(** * midi-2-synth: tempo segmentation of a beatmap, checked against its code

    A shallow embedding of the Python sources
    ([util.py], [midi.py], [audio.py], [beatmap.py], [merging.py],
    [split.py]).

    - Python [float] is the kernel's binary64 [float]; [+ - * /] and the
      comparisons are the primitive operations.  What Python computes on the
      exact value of a float (formatting, [round], [floor], [%], parsing a
      decimal string) is computed here on its exact value [m * 2^e], read
      off with [Prim2SF], in [Z].
    - Python [int] is [Z]; a [str] is the list of its code points, and what
      Python asks of the Unicode character database (the decimal digits of
      [\d], [int] and [float]; the case mapping of [lower]) is tabulated
      from Unicode 14.0, the database of CPython 3.11.
    - An exception is a value of [exn]; a function that may raise returns a
      [result].
    - A [dict] is an association list in insertion order.
    - Calls into other packages (mido, synth_mapping_helper, pydub, numpy)
      are the external collaborators of the specification; each one that a
      modelled function needs is given by its documented contract and is
      marked as such where it is defined. *)

From Stdlib Require Import ZArith NArith List Bool Lia Floats.
From Stdlib Require Import Strings.Byte.
From Stdlib Require Import Sorting.Sorted Sorting.Permutation.
Import ListNotations.

Local Open Scope list_scope.
Local Open Scope Z_scope.

(* ================================================================== *)
(** * The Python runtime the sources rely on *)
(* ================================================================== *)

Module Py.

(** ** Exceptions *)

Inductive exn : Type :=
| TypeError
| ValueError
| ZeroDivisionError
| OverflowError
| KeyError
| RuntimeError
| OSError.

Inductive result (A : Type) : Type :=
| Ok (a : A)
| Raise (e : exn).

Arguments Ok {A} a.
Arguments Raise {A} e.

Definition bind {A B : Type} (r : result A) (k : A -> result B) : result B :=
  match r with
  | Ok a => k a
  | Raise e => Raise e
  end.

Definition is_ok {A : Type} (r : result A) : bool :=
  match r with Ok _ => true | Raise _ => false end.

(** [mapM f l]: a loop whose body may raise, results collected in order. *)
Fixpoint mapM {A B : Type} (f : A -> result B) (l : list A) : result (list B) :=
  match l with
  | [] => Ok []
  | x :: l' =>
      bind (f x) (fun y => bind (mapM f l') (fun ys => Ok (y :: ys)))
  end.

(** ** Strings

    A character is its code point, a [str] the list of its characters. *)

Definition char : Set := N.

Definition str : Set := list char.

(** A literal ["..."] stands for the characters between the quotes, the
    source text being read as UTF-8; ["c"%chr] is the one character [c]. *)
Module Literal.

Definition continuation (b : N) : N := (b - 128)%N.

Fixpoint decode (fuel : nat) (l : list N) : list N :=
  match fuel with
  | O => []
  | S fuel =>
      match l with
      | [] => []
      | b0 :: r =>
          if (b0 <? 128)%N then b0 :: decode fuel r
          else if (b0 <? 224)%N then
            match r with
            | b1 :: r' => ((b0 - 192) * 64 + continuation b1)%N :: decode fuel r'
            | _ => [b0]
            end
          else if (b0 <? 240)%N then
            match r with
            | b1 :: b2 :: r' =>
                ((b0 - 224) * 4096 + continuation b1 * 64 + continuation b2)%N
                :: decode fuel r'
            | _ => [b0]
            end
          else
            match r with
            | b1 :: b2 :: b3 :: r' =>
                ((b0 - 240) * 262144 + continuation b1 * 4096
                 + continuation b2 * 64 + continuation b3)%N :: decode fuel r'
            | _ => [b0]
            end
      end
  end.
⁂
Answer with the exact lines running from the one that contains "b1)%N :: decode fuel r'" through the last line of the data. Include no other line.

#### RESPONSE TO THIS TASK
            | b1 :: r' => ((b0 - 192) * 64 + continuation b1)%N :: decode fuel r'
            | _ => [b0]
            end
          else if (b0 <? 240)%N then
            match r with
            | b1 :: b2 :: r' =>
                ((b0 - 224) * 4096 + continuation b1 * 64 + continuation b2)%N
                :: decode fuel r'
            | _ => [b0]
            end
          else
            match r with
            | b1 :: b2 :: b3 :: r' =>
                ((b0 - 240) * 262144 + continuation b1 * 4096
                 + continuation b2 * 64 + continuation b3)%N :: decode fuel r'
            | _ => [b0]
            end
      end
  end.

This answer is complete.